Collectively, the data can help doctors make better informed decisions about patient prescriptions at the point of care, as well as simplifying processes for doctors sending e-prescriptions handled by RxHub to mail-order companies run by PBMs such as Medco, versus e-prescriptions routed by SureScripts to retail pharmacies, like Wal-Mart or Walgreens.
The merger provides doctors with "a unified workflow, and that's a good thing" said John Halamka, CIO of CareGroup Healthcare System, which operates several Boston-area hospitals. E-health record software vendors that provide e-prescription functionality in their products didn't always support both RxHub and SureScripts networks in their products, and when they did, it meant additional work for the developers, he said.

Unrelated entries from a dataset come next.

(* ===== verification/ClkgenInv.v ===== *)
(** * Properties of the clock generator ([cvorg/driver/clkgen.c])

    The serial accesses behave as a memory of bytes when a transfer is over by
    the third time the driver asks ([prompt]).  On top of that: the configuration
    written is the one read back, except for the second divider, which is read
    at the wrong register; and what the correction of the dividers does. *)

From S2P Require Import Prelude SkelIo CvorgHw Clkgen.

Definition byte (z : Z) : Z := Z.land z 0xff.

Lemma u8_byte z : u8 z = byte z.
Proof. symmetry. apply (Z.land_ones z 8). lia. Qed.

Lemma byte_mod z : byte z = z mod 256.
Proof. apply (Z.land_ones z 8). lia. Qed.

Lemma byte_range z : 0 <= byte z < 256.
Proof. rewrite byte_mod. apply Z.mod_pos_bound. lia. Qed.

Lemma byte_small z : 0 <= z < 256 -> byte z = z.
Proof. intros. rewrite byte_mod. by apply Z.mod_small. Qed.

Lemma byte_byte z : byte (byte z) = byte z.
Proof. apply byte_small, byte_range. Qed.

Lemma byte_lor a b : byte (Z.lor a b) = Z.lor (byte a) (byte b).
Proof. apply Z.land_lor_distr_l. Qed.

Lemma byte_land_l a b : byte (Z.land a b) = Z.land (byte a) b.
Proof. unfold byte. by rewrite <- !Z.land_assoc, (Z.land_comm b). Qed.

Lemma land_byte a m : 0 <= m < 256 -> Z.land (byte a) m = Z.land a m.
Proof.
  intros Hm. unfold byte. rewrite <- Z.land_assoc. replace (Z.land 255 m) with m; [done|].
  rewrite Z.land_comm. by rewrite (byte_small m Hm : Z.land m 255 = m).
Qed.

Lemma rd_insert (m : gmap Z Z) i j v : rd (<[i := v]> m) j = if i =? j then v else rd m j.
Proof. unfold rd. destruct (Z.eqb_spec i j) as [->|Hij]; [by rewrite lookup_insert_eq|by rewrite lookup_insert_ne]. Qed.

(** ** What the registers say *)

Definition dvco_of (m : gmap Z Z) : Z :=
  if Z.testbit (rd m AD9516_INPUT_CLKS) 0 then 1 else
  let v := rd m AD9516_VCO_DIVIDER mod 8 + 2 in if 7 <=? v then 1 else v.

(** The divider at [reg], bypassed by a bit of [byp]. *)
Definition div_of (m : gmap Z Z) (reg byp bit : Z) : Z :=
  if Z.testbit (rd m byp) bit then 1 else byte (rd m reg) / 16 + rd m reg mod 16 + 2.

(** A counter of two registers, of which the upper one has [w] bits. *)
Definition pair_of (m : gmap Z Z) (lsb msb w : Z) : Z := (rd m msb mod 2 ^ w) * 2 ^ 8 + byte (rd m lsb).

Definition p_of (m : gmap Z Z) : Z :=
  let v := rd m AD9516_PLL1 mod 8 in if v =? 5 then 16 else if v =? 6 then 32 else 1.

(** The word of a divider of 2 to 32. *)
Definition div_word (d : Z) : Z :=
  Z.lor (Z.shiftl (Z.land (u32 (Z.quot (d - 2) 2 + Z.rem (d - 2) 2)) 0xf) 4) (Z.land (u32 (Z.quot (d - 2) 2)) 0xf).

Lemma div_word_value d : 2 <= d <= 32 -> byte (div_word d) / 16 + byte (div_word d) mod 16 + 2 = d.
Proof.
  assert (Forall (fun d => byte (div_word d) / 16 + byte (div_word d) mod 16 + 2 = d) (seqZ 2 31)) as H.
  { apply (bool_decide_unpack _). vm_compute. done. }
  rewrite Forall_forall in H. intros Hd. apply H, elem_of_seqZ. lia.
Qed.

Lemma testbit_byte z i : 0 <= i < 8 -> Z.testbit (byte z) i = Z.testbit z i.
Proof. intros Hi. unfold byte. by rewrite Z.land_spec, (Z.ones_spec_low 8), andb_true_r by lia. Qed.

Section Inv.
Variable ro : Z -> nat -> Z.
Variable spi_ready : nat -> bool.
(** A transfer takes at most two accesses. *)
Hypothesis prompt : forall t, spi_ready t || spi_ready (S t) || spi_ready (S (S t)) = true.
Local Notation clkgen_rd := (clkgen_rd ro spi_ready).
Local Notation clkgen_wr := (clkgen_wr ro spi_ready).
Local Notation clkgen_or := (clkgen_or ro spi_ready).
Local Notation clkgen_and := (clkgen_and ro spi_ready).

(** ** Serial accesses *)

Lemma read_clkctl h : cvorg_readw ro spi_ready CVORG_CLKCTL h = (clkctl_value ro spi_ready h, tick h).
Proof. done. Qed.

Lemma write_clkctl v h : exists h', cvorg_writew CVORG_CLKCTL v h = h' /\ cv_spi_cmd h' = u32 v /\
  cv_spi h' = if Z.testbit (u32 v) 18 then cv_spi h
              else <[Z.shiftr (Z.land (u32 v) CVORG_CLKCTL_ADDR) 8 := Z.land (u32 v) 0xff]> (cv_spi h).
Proof. eexists. split; [done|]. by cbn. Qed.

Lemma clkctl_ready h addr : 0 <= addr < 1024 -> addr <> AD9516_PLLREADBACK ->
  Z.land (cv_spi_cmd h) CVORG_CLKCTL_ADDR = addr * 2 ^ 8 ->
  clkctl_value ro spi_ready h =
    if spi_ready (cv_time h) then Z.lor CVORG_CLKCTL_UP2DATE (Z.lor (addr * 2 ^ 8) (byte (rd (cv_spi h) addr))) else addr * 2 ^ 8.
Proof.
  intros Ha Hne Hc. unfold clkctl_value. rewrite Hc, Z.shiftr_div_pow2, Z.div_mul by lia.
  by rewrite (proj2 (Z.eqb_neq _ _) Hne).
Qed.

Lemma ready_word addr v : 0 <= addr < 1024 -> 0 <= v < 256 ->
  let w := Z.lor CVORG_CLKCTL_UP2DATE (Z.lor (addr * 2 ^ 8) v) in clkgen_ok w addr = true /\ Z.land w 0xff = v.
Proof.
  intros Ha Hv w.
  destruct (spi_word CVORG_CLKCTL_UP2DATE addr v) as (_ & Hadr & Hd & _); [done..|].
  rewrite Z.shiftl_mul_pow2, <- Z.lor_assoc in Hadr, Hd by lia. split; [|done].
  unfold clkgen_ok, w. rewrite Hadr, Z.shiftr_div_pow2, Z.div_mul, Z.eqb_refl, andb_true_r by lia.
  rewrite Z.land_comm, Z.land_lor_distr_r. apply negb_true_iff, Z.eqb_neq. intros [H _]%Z.lor_eq_0_iff. done.
Qed.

In fact, the merger is likely to have the biggest impact on third-party application vendors that provide e-prescription and e-health record software to ambulatory doctors. SureScripts-RxHub plan to offer a unified process for third parties to test and certify that their products will work with the combined e-prescription network.
"Before you needed two of everything, now e-medical record vendors have one relationship, one contract" with SureScripts-RxHub, instead of individual pacts with both companies, said J.P. Little, acting CEO of RxHub.

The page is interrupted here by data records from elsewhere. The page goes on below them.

(* ===== verification/Cvorg.v ===== *)
(** * Channels of the CVORG ([cvorg/driver/cvorg-skel.c])

    The configuration of a channel and how it is put into the registers; gains,
    the limits on the length of a waveform, modes, DAC and ADC. *)

From S2P Require Import Prelude SkelIo CvorgHw Clkgen.

(** ** Constants ([cvorg.h], [cvorg_hw.h]) *)

Definition CVORG_OUT_OFFSET_0V : Z := 0.
Definition CVORG_OUT_OFFSET_2_5V : Z := 1.
Definition CVORG_POSITIVE_PULSE : Z := 0.
Definition CVORG_NEGATIVE_PULSE : Z := 1.

Definition CVORG_CONFIG_MODE : Z := 0xf.
Definition CVORG_CONFIG_SEQREADY : Z := 0x10.
Definition CVORG_CONFIG_OUT_OFFSET : Z := 0x20.
Definition CVORG_CONFIG_INPOL : Z := 0x40.
Definition CVORG_CONFIG_OUT_GAIN_SHIFT : Z := 7.
Definition CVORG_CONFIG_OUT_GAIN_MASK : Z := 0x380.
Definition CVORG_CONFIG_OUT_ENABLE : Z := 0x400.
Definition CVORG_CONFIG_ADCSELECT_SHIFT : Z := 24.
Definition CVORG_CONFIG_ADCSELECT_MASK : Z := 0x7000000.
Definition CVORG_CONFIG_ADCRANGE_SHIFT : Z := 27.
Definition CVORG_CONFIG_ADCRANGE_MASK : Z := 0x18000000.
Definition CVORG_DACVAL_MASK : Z := 0x3fff.
Definition CVORG_DACCORR_GAIN_MASK : Z := 0xffff.
Definition CVORG_DACCORR_OFFSET_SHIFT : Z := 16.
Definition CVORG_DACCORR_OFFSET_MASK : Z := 0x7fff0000.
Definition CVORG_ADCVAL_UP2DATE : Z := 0x80000000.
Definition CVORG_ADCVAL_READVAL : Z := 0xffff.

Definition EAGAIN : Z := 11.
Definition EACCES : Z := 13.
Definition ENOTTY : Z := 25.

(** ** Gains *)

Definition cvorg_gains : list Z := [-22; -16; -10; -4; 2; 8; 14; 20].

Definition cvorg_absdiff (s1 s2 : Z) : Z := if s2 <? s1 then u32 (s1 - s2) else u32 (s2 - s1).

(** The loop of [cvorg_nearest()]: the best difference and value so far. *)
Definition nearest_step (val : Z) (best : Z * Z) (a : Z) : Z * Z :=
  let diff := cvorg_absdiff a val in if diff <? best.1 then (diff, a) else best.

Definition cvorg_nearest (array : list Z) (val : Z) : Z := (foldl (nearest_step val) (2 ^ 32 - 1, hd 0 array) array).2.

Definition cvorg_gain_approx (gain : Z) : Z :=
  if gain <? -22 then -22 else if 20 <? gain then 20 else cvorg_nearest cvorg_gains gain.

Definition cvorg_gain_to_hw (gain : Z) : Z :=
  if gain =? -22 then 0x0 else if gain =? -16 then 0x1 else if gain =? -10 then 0x2 else if gain =? -4 then 0x3
  else if gain =? 2 then 0x4 else if gain =? 8 then 0x5 else if gain =? 14 then 0x6 else 0x7.

Definition cvorg_invalid_gain_offset (gain offset : Z) : bool := (offset =? CVORG_OUT_OFFSET_2_5V) && negb (gain =? 14).

(** ** How short a waveform may be *)

(** Frequency in MHz and number of points. *)
Definition cvorg_freqlimits : list (Z * Z) := [(1, 16); (10, 60); (25, 1250); (50, 3300); (60, 4700); (80, 9300); (100, 23200)].

Definition limit (i : nat) : Z * Z := nth i cvorg_freqlimits (0, 0).

Fixpoint range_loop (n i : nat) (mhz : Z) : option nat :=
  match n with
  | O => None
  | S n => if (mhz <=? (limit (S i)).1) && ((limit i).1 <=? mhz) then Some i else range_loop n (S i) mhz
  end.

Definition cvorg_freqlimit_range (mhz : Z) : nat :=
  match range_loop 6 0 mhz with
  | Some i => i
  | None => if mhz <=? (limit 0).1 then 0%nat else 5%nat
  end.

Definition freq_minimum (mhz : Z) : Z :=
  let i := cvorg_freqlimit_range mhz in
  let '(x1, y1) := limit i in
  let '(x2, y2) := limit (S i) in
  let m := u32 (y2 - y1) / u32 (x2 - x1) in
  if m =? 0 then y2 else u32 (m * (mhz - x1) + y1).

Definition to_mhz (hz : Z) : Z := u32 (hz / 1000000 + (if truthy (hz mod 1000000) then 1 else 0)).

(** The waveform is too short. *)
Definition cvorg_freqlimit_check (length hz : Z) : bool := length <? freq_minimum (to_mhz hz).

(** ** Channels *)

Record cvorg_channel := Chan {
  ch_inpol : Z; ch_outoff : Z; ch_outgain : Z; reg_offset : Z; ch_out_enabled : Z;
}.

Definition set_inpol v c := Chan v (ch_outoff c) (ch_outgain c) (reg_offset c) (ch_out_enabled c).
Definition set_outoff v c := Chan (ch_inpol c) v (ch_outgain c) (reg_offset c) (ch_out_enabled c).
Definition set_outgain v c := Chan (ch_inpol c) (ch_outoff c) v (reg_offset c) (ch_out_enabled c).
Definition set_out_enabled v c := Chan (ch_inpol c) (ch_outoff c) (ch_outgain c) (reg_offset c) v.

Definition cvorg_channel_cfg_init (c : cvorg_channel) : cvorg_channel :=
  Chan CVORG_POSITIVE_PULSE CVORG_OUT_OFFSET_0V 20 (reg_offset c) 0.

Section Channel.
Variable ro : Z -> nat -> Z.
Variable spi_ready : nat -> bool.
Local Notation rchan ch := (cvorg_rchan ro spi_ready (reg_offset ch)).
Local Notation wchan ch := (cvorg_wchan (reg_offset ch)).
Local Notation ochan ch := (cvorg_ochan ro spi_ready (reg_offset ch)).
Local Notation achan ch := (cvorg_achan ro spi_ready (reg_offset ch)).
Local Notation uchan ch := (cvorg_uchan ro spi_ready (reg_offset ch)).

Definition __cvorg_channel_busy (c : cvorg_channel) (h : cvhw) : bool * cvhw :=
  let '(v, h) := rchan c CVORG_STATUS h in (truthy (Z.land v CVORG_STATUS_BUSY), h).

Definition __cvorg_channel_ready (c : cvorg_channel) (h : cvhw) : bool * cvhw :=
  let '(status, h) := rchan c CVORG_STATUS h in
  (truthy (Z.land status CVORG_STATUS_READY) && negb (truthy (Z.land status CVORG_STATUS_BUSY)) &&
   negb (truthy (Z.land status CVORG_STATUS_ERR)) && truthy (Z.land status CVORG_STATUS_CLKOK), h).

Definition __cvorg_channel_clear_errors (c : cvorg_channel) : cvhw -> cvhw := wchan c CVORG_CTL CVORG_CTL_ERR_CLEAR.

(** [n] tries are left. *)
Fixpoint sram_busy_loop (n : nat) (c : cvorg_channel) (h : cvhw) : bool * cvhw :=
  match n with
  | O => (true, h)
  | S n =>
      let '(regval, h) := rchan c CVORG_STATUS h in
      if negb (truthy (Z.land regval CVORG_STATUS_SRAM_BUSY)) then (false, h) else sram_busy_loop n c h
  end.

Definition __cvorg_sram_busy : cvorg_channel -> cvhw -> bool * cvhw := sram_busy_loop 10.

(** ** Putting the configuration into the registers *)

Definition __cvorg_apply_channel_inpol (c : cvorg_channel) : cvhw -> cvhw :=
  if ch_inpol c =? CVORG_NEGATIVE_PULSE then ochan c CVORG_CONFIG CVORG_CONFIG_INPOL
  else achan c CVORG_CONFIG (not32 CVORG_CONFIG_INPOL).

Definition __cvorg_apply_channel_outoff (c : cvorg_channel) : cvhw -> cvhw :=
  if ch_outoff c =? CVORG_OUT_OFFSET_0V then achan c CVORG_CONFIG (not32 CVORG_CONFIG_OUT_OFFSET)
  else ochan c CVORG_CONFIG CVORG_CONFIG_OUT_OFFSET.

Definition __cvorg_apply_channel_outgain (c : cvorg_channel) : cvhw -> cvhw :=
  uchan c CVORG_CONFIG (Z.shiftl (cvorg_gain_to_hw (ch_outgain c)) CVORG_CONFIG_OUT_GAIN_SHIFT) CVORG_CONFIG_OUT_GAIN_MASK.

Definition __cvorg_apply_channel_out_enable (c : cvorg_channel) : cvhw -> cvhw :=
  if truthy (ch_out_enabled c) then ochan c CVORG_CONFIG CVORG_CONFIG_OUT_ENABLE
  else achan c CVORG_CONFIG (not32 CVORG_CONFIG_OUT_ENABLE).

Definition __cvorg_apply_channel_cfg (c : cvorg_channel) (h : cvhw) : cvhw :=
  __cvorg_apply_channel_out_enable c (__cvorg_apply_channel_outgain c
    (__cvorg_apply_channel_outoff c (__cvorg_apply_channel_inpol c h))).

Definition channel_reset (c : cvorg_channel) : cvhw -> cvhw := wchan c CVORG_CTL CVORG_CTL_CHAN_RESET.

Definition cvorg_quiesce_channel (c : cvorg_channel) (h : cvhw) : cvhw :=
  wchan c CVORG_CTL CVORG_CTL_CHAN_STOP (achan c CVORG_CONFIG (not32 CVORG_CONFIG_SEQREADY) h).

(** ** Modes *)

Inductive cvorg_mode := MODE_OFF | MODE_NORMAL | MODE_DAC | MODE_TEST1 | MODE_TEST2 | MODE_TEST3.

Definition mode_code (m : cvorg_mode) : Z :=
  match m with MODE_OFF => 0 | MODE_NORMAL => 1 | MODE_DAC => 2 | MODE_TEST1 => 3 | MODE_TEST2 => 4 | MODE_TEST3 => 5 end.

Definition cvorg_hw_to_mode (regval : Z) : cvorg_mode :=
  if regval =? 0x0 then MODE_OFF else if regval =? 0x1 then MODE_NORMAL else if regval =? 0x3 then MODE_DAC
  else if regval =? 0x8 then MODE_TEST1 else if regval =? 0x9 then MODE_TEST2 else if regval =? 0xa then MODE_TEST3 else MODE_OFF.

Definition cvorg_mode_is_valid (mode : Z) : bool := (0 <=? mode) && (mode <=? 5).

Definition cvorg_mode_to_hw (mode : Z) : Z :=
  if mode =? 0 then 0x0 else if mode =? 1 then 0x1 else if mode =? 2 then 0x3 else if mode =? 3 then 0x8
  else if mode =? 4 then 0x9 else if mode =? 5 then 0xa else 0x1.

Definition cvorg_mode_set (c : cvorg_channel) (mode : Z) (h : cvhw) : cvhw :=
  let '(regval, h) := rchan c CVORG_CONFIG h in
  wchan c CVORG_CONFIG (Z.lor (Z.land regval (not32 CVORG_CONFIG_MODE)) (cvorg_mode_to_hw mode)) h.

Definition cvorg_mode_get (c : cvorg_channel) (h : cvhw) : cvorg_mode * cvhw :=
  let '(reg, h) := rchan c CVORG_CONFIG h in (cvorg_hw_to_mode (Z.land reg CVORG_CONFIG_MODE), h).

(** ** Playing *)

(** The wait gives up silently. *)
Fixpoint startable_loop (n : nat) (c : cvorg_channel) (reg : Z) (h : cvhw) : cvhw :=
  if negb (truthy (Z.land reg CVORG_STATUS_SRAM_BUSY) || negb (truthy (Z.land reg CVORG_STATUS_STARTABLE))) then h else
  match n with
  | O => h
  | S n => let '(reg, h) := rchan c CVORG_STATUS h in startable_loop n c reg h
  end.

Definition cvorg_poll_startable (c : cvorg_channel) (h : cvhw) : cvhw :=
  let '(reg, h) := rchan c CVORG_STATUS h in startable_loop 21 c reg h.

Definition play_wv (c : cvorg_channel) (h : cvhw) : cvhw :=
  let '(_, h) := __cvorg_channel_ready c h in
  let h := uchan c CVORG_CONFIG (Z.lor 0x1 CVORG_CONFIG_SEQREADY) CVORG_CONFIG_MODE h in
  cvorg_poll_startable c (wchan c CVORG_CTL CVORG_CTL_CHAN_LOADSEQ h).
End Channel.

The idea of a merger between RxHub and SureScripts has been "floating around for a while," said Little. However, it took time "to bring competing entities together. We had to get to the right point in time, with the right board members saying it was the right thing to do."
For now, Little and Ratliff will jointly manage the merged organization.
While e-prescriptions are slowly catching on, today still fewer than 10% of ambulatory care doctors in the United States have these systems in place, Ratliff said. Currently, there are about 50,000 U.S. ambulatory doctors writing e-prescriptions, up from about 35,000 about six or seven months ago, he said, and U.S. pharmacies process about 6 million e-prescriptions each month.
However, a couple of key potential regulatory and legislative moves by the U.S. government are expected to help bolster momentum for e-prescribing.
One is the Medicare Electronic Medication and Safety Protection Act of 2007, which Halamka said will likely be passed by Congress. The bill offers financial incentives to doctors who prescribe medications for the patients electronically.
The other government-related development is a proposal announced last week by the U.S. Drug Enforcement Agency to lift a ban prohibiting doctors from electronically prescribing controlled substances, such as narcotic drugs. For those controlled medications, doctors are currently required to write paper-based prescriptions.
By lifting the ban, doctors and pharmacies would no longer be burdened with two separate prescription processes for controlled substances and all other medications. The DEA is accepting public comments on the proposed changes until late September.